▸ **WHAT TO PRODUCE**
Please output the entries below without altering a single character.

▸ **RECORDS**
(** X14: when [encode_img] returns, the file was read, and the string
    has four characters for every three bytes of the file, a last group
    of one or two bytes counting as a full one. *)
Theorem encode_img_length read_file img str :
  encode_img read_file img = Ret str ->
  exists data,
    read_file img = Ret data /\
    String.length str = (4 * ((length data + 2) / 3))%nat.
Proof.
  unfold encode_img. destruct (read_file img) as [data|e]; [|discriminate].
  intros [= <-]. exists data. split; [done|].
  by rewrite string_of_list_ascii_length, b64encode_length.
Qed.

(** X15: the string that [encode_img] returns consists of characters of
    the base64 alphabet followed by the padding: no [=], one or two,
    according to the length of the file modulo 3.  All its characters
    are ASCII, which is why decoding the encoded bytes as UTF-8 cannot
    fail. *)
Theorem encode_img_alphabet read_file img str :
  encode_img read_file img = Ret str ->
  exists data body,
    read_file img = Ret data /\
    String.list_ascii_of_string str =
      body ++ replicate ((3 - length data mod 3) mod 3) b64_pad /\
    Forall (fun c => c ∈ b64_alphabet) body /\
    Forall (fun c => (nat_of_ascii c < 128)%nat)
      (String.list_ascii_of_string str).
Proof.
  unfold encode_img. destruct (read_file img) as [data|e]; [|discriminate].
  intros [= <-]. rewrite String.list_ascii_of_string_of_list_ascii.
  destruct (b64encode_shape data) as (body & Heq & Hbody).
  exists data, body. repeat split; [exact Heq|exact Hbody|].
  apply b64encode_ascii.
Qed.

(** X16: [encode_img] loses nothing: two paths for which it returns the
    same string hold files with the same bytes. *)
Theorem encode_img_injective read_file img1 img2 str :
  encode_img read_file img1 = Ret str ->
  encode_img read_file img2 = Ret str ->
  read_file img1 = read_file img2.
Proof.
  unfold encode_img.
  destruct (read_file img1) as [data1|e1]; [|discriminate].
  destruct (read_file img2) as [data2|e2]; [|discriminate].
  intros [= <-] [= Heq]. f_equal. symmetry.
  by apply b64encode_inj, string_of_list_ascii_inj.
Qed.

(** [encode_img] raises exactly when the file cannot be read, and then
    what [open] or [read] raised; the encoding itself never fails. *)
Lemma encode_img_raises read_file img e :
  encode_img read_file img = Raise e <-> read_file img = Raise e.
Proof.
  unfold encode_img. destruct (read_file img) as [data|e0]; [done|].
  split; by intros [= ->].
Qed.

Lemma encode_img_length_witness :
  exists data,
    one_file "cat.png" (String.list_byte_of_string "fooba") "cat.png" =
      Ret data /\
    String.length "Zm9vYmE=" = (4 * ((length data + 2) / 3))%nat.
Proof.
  apply (encode_img_length
           (one_file "cat.png" (String.list_byte_of_string "fooba"))
           "cat.png" "Zm9vYmE=").
  reflexivity.
Defined.

Lemma encode_img_alphabet_witness :
  exists data body,
    one_file "cat.png" (String.list_byte_of_string "fooba") "cat.png" =
      Ret data /\
    String.list_ascii_of_string "Zm9vYmE=" =
      body ++ replicate ((3 - length data mod 3) mod 3) b64_pad /\
    Forall (fun c => c ∈ b64_alphabet) body /\
    Forall (fun c => (nat_of_ascii c < 128)%nat)
      (String.list_ascii_of_string "Zm9vYmE=").
Proof.
  apply (encode_img_alphabet
           (one_file "cat.png" (String.list_byte_of_string "fooba"))
           "cat.png" "Zm9vYmE=").
  reflexivity.
Defined.

Lemma encode_img_injective_witness :
  (fun img : string => Ret (String.list_byte_of_string "foo")) "a.png" =
  (fun img : string => Ret (String.list_byte_of_string "foo")) "b.png".
Proof.
  apply (encode_img_injective
           (fun _ => Ret (String.list_byte_of_string "foo"))
           "a.png" "b.png" "Zm9v"); reflexivity.
Defined.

▸ **WRITTEN REPLY**
(** X14: when [encode_img] returns, the file was read, and the string
    has four characters for every three bytes of the file, a last group
    of one or two bytes counting as a full one. *)
Theorem encode_img_length read_file img str :
  encode_img read_file img = Ret str ->
  exists data,
    read_file img = Ret data /\
    String.length str = (4 * ((length data + 2) / 3))%nat.
Proof.
  unfold encode_img. destruct (read_file img) as [data|e]; [|discriminate].
  intros [= <-]. exists data. split; [done|].
  by rewrite string_of_list_ascii_length, b64encode_length.
Qed.

(** X15: the string that [encode_img] returns consists of characters of
    the base64 alphabet followed by the padding: no [=], one or two,
    according to the length of the file modulo 3.  All its characters
    are ASCII, which is why decoding the encoded bytes as UTF-8 cannot
    fail. *)
Theorem encode_img_alphabet read_file img str :
  encode_img read_file img = Ret str ->
  exists data body,
    read_file img = Ret data /\
    String.list_ascii_of_string str =
      body ++ replicate ((3 - length data mod 3) mod 3) b64_pad /\
    Forall (fun c => c ∈ b64_alphabet) body /\
    Forall (fun c => (nat_of_ascii c < 128)%nat)
      (String.list_ascii_of_string str).
Proof.
  unfold encode_img. destruct (read_file img) as [data|e]; [|discriminate].
  intros [= <-]. rewrite String.list_ascii_of_string_of_list_ascii.
  destruct (b64encode_shape data) as (body & Heq & Hbody).
  exists data, body. repeat split; [exact Heq|exact Hbody|].
  apply b64encode_ascii.
Qed.

(** X16: [encode_img] loses nothing: two paths for which it returns the
    same string hold files with the same bytes. *)
Theorem encode_img_injective read_file img1 img2 str :
  encode_img read_file img1 = Ret str ->
  encode_img read_file img2 = Ret str ->
  read_file img1 = read_file img2.
Proof.
  unfold encode_img.
  destruct (read_file img1) as [data1|e1]; [|discriminate].
  destruct (read_file img2) as [data2|e2]; [|discriminate].
  intros [= <-] [= Heq]. f_equal. symmetry.
  by apply b64encode_inj, string_of_list_ascii_inj.
Qed.

(** [encode_img] raises exactly when the file cannot be read, and then
    what [open] or [read] raised; the encoding itself never fails. *)
Lemma encode_img_raises read_file img e :
  encode_img read_file img = Raise e <-> read_file img = Raise e.
Proof.
  unfold encode_img. destruct (read_file img) as [data|e0]; [done|].
  split; by intros [= ->].
Qed.

Lemma encode_img_length_witness :
  exists data,
    one_file "cat.png" (String.list_byte_of_string "fooba") "cat.png" =
      Ret data /\
    String.length "Zm9vYmE=" = (4 * ((length data + 2) / 3))%nat.
Proof.
  apply (encode_img_length
           (one_file "cat.png" (String.list_byte_of_string "fooba"))
           "cat.png" "Zm9vYmE=").
  reflexivity.
Defined.

Lemma encode_img_alphabet_witness :
  exists data body,
    one_file "cat.png" (String.list_byte_of_string "fooba") "cat.png" =
      Ret data /\
    String.list_ascii_of_string "Zm9vYmE=" =
      body ++ replicate ((3 - length data mod 3) mod 3) b64_pad /\
    Forall (fun c => c ∈ b64_alphabet) body /\
    Forall (fun c => (nat_of_ascii c < 128)%nat)
      (String.list_ascii_of_string "Zm9vYmE=").
Proof.
  apply (encode_img_alphabet
           (one_file "cat.png" (String.list_byte_of_string "fooba"))
           "cat.png" "Zm9vYmE=").
  reflexivity.
Defined.

Lemma encode_img_injective_witness :
  (fun img : string => Ret (String.list_byte_of_string "foo")) "a.png" =
  (fun img : string => Ret (String.list_byte_of_string "foo")) "b.png".
Proof.
  apply (encode_img_injective
           (fun _ => Ret (String.list_byte_of_string "foo"))
           "a.png" "b.png" "Zm9v"); reflexivity.
Defined.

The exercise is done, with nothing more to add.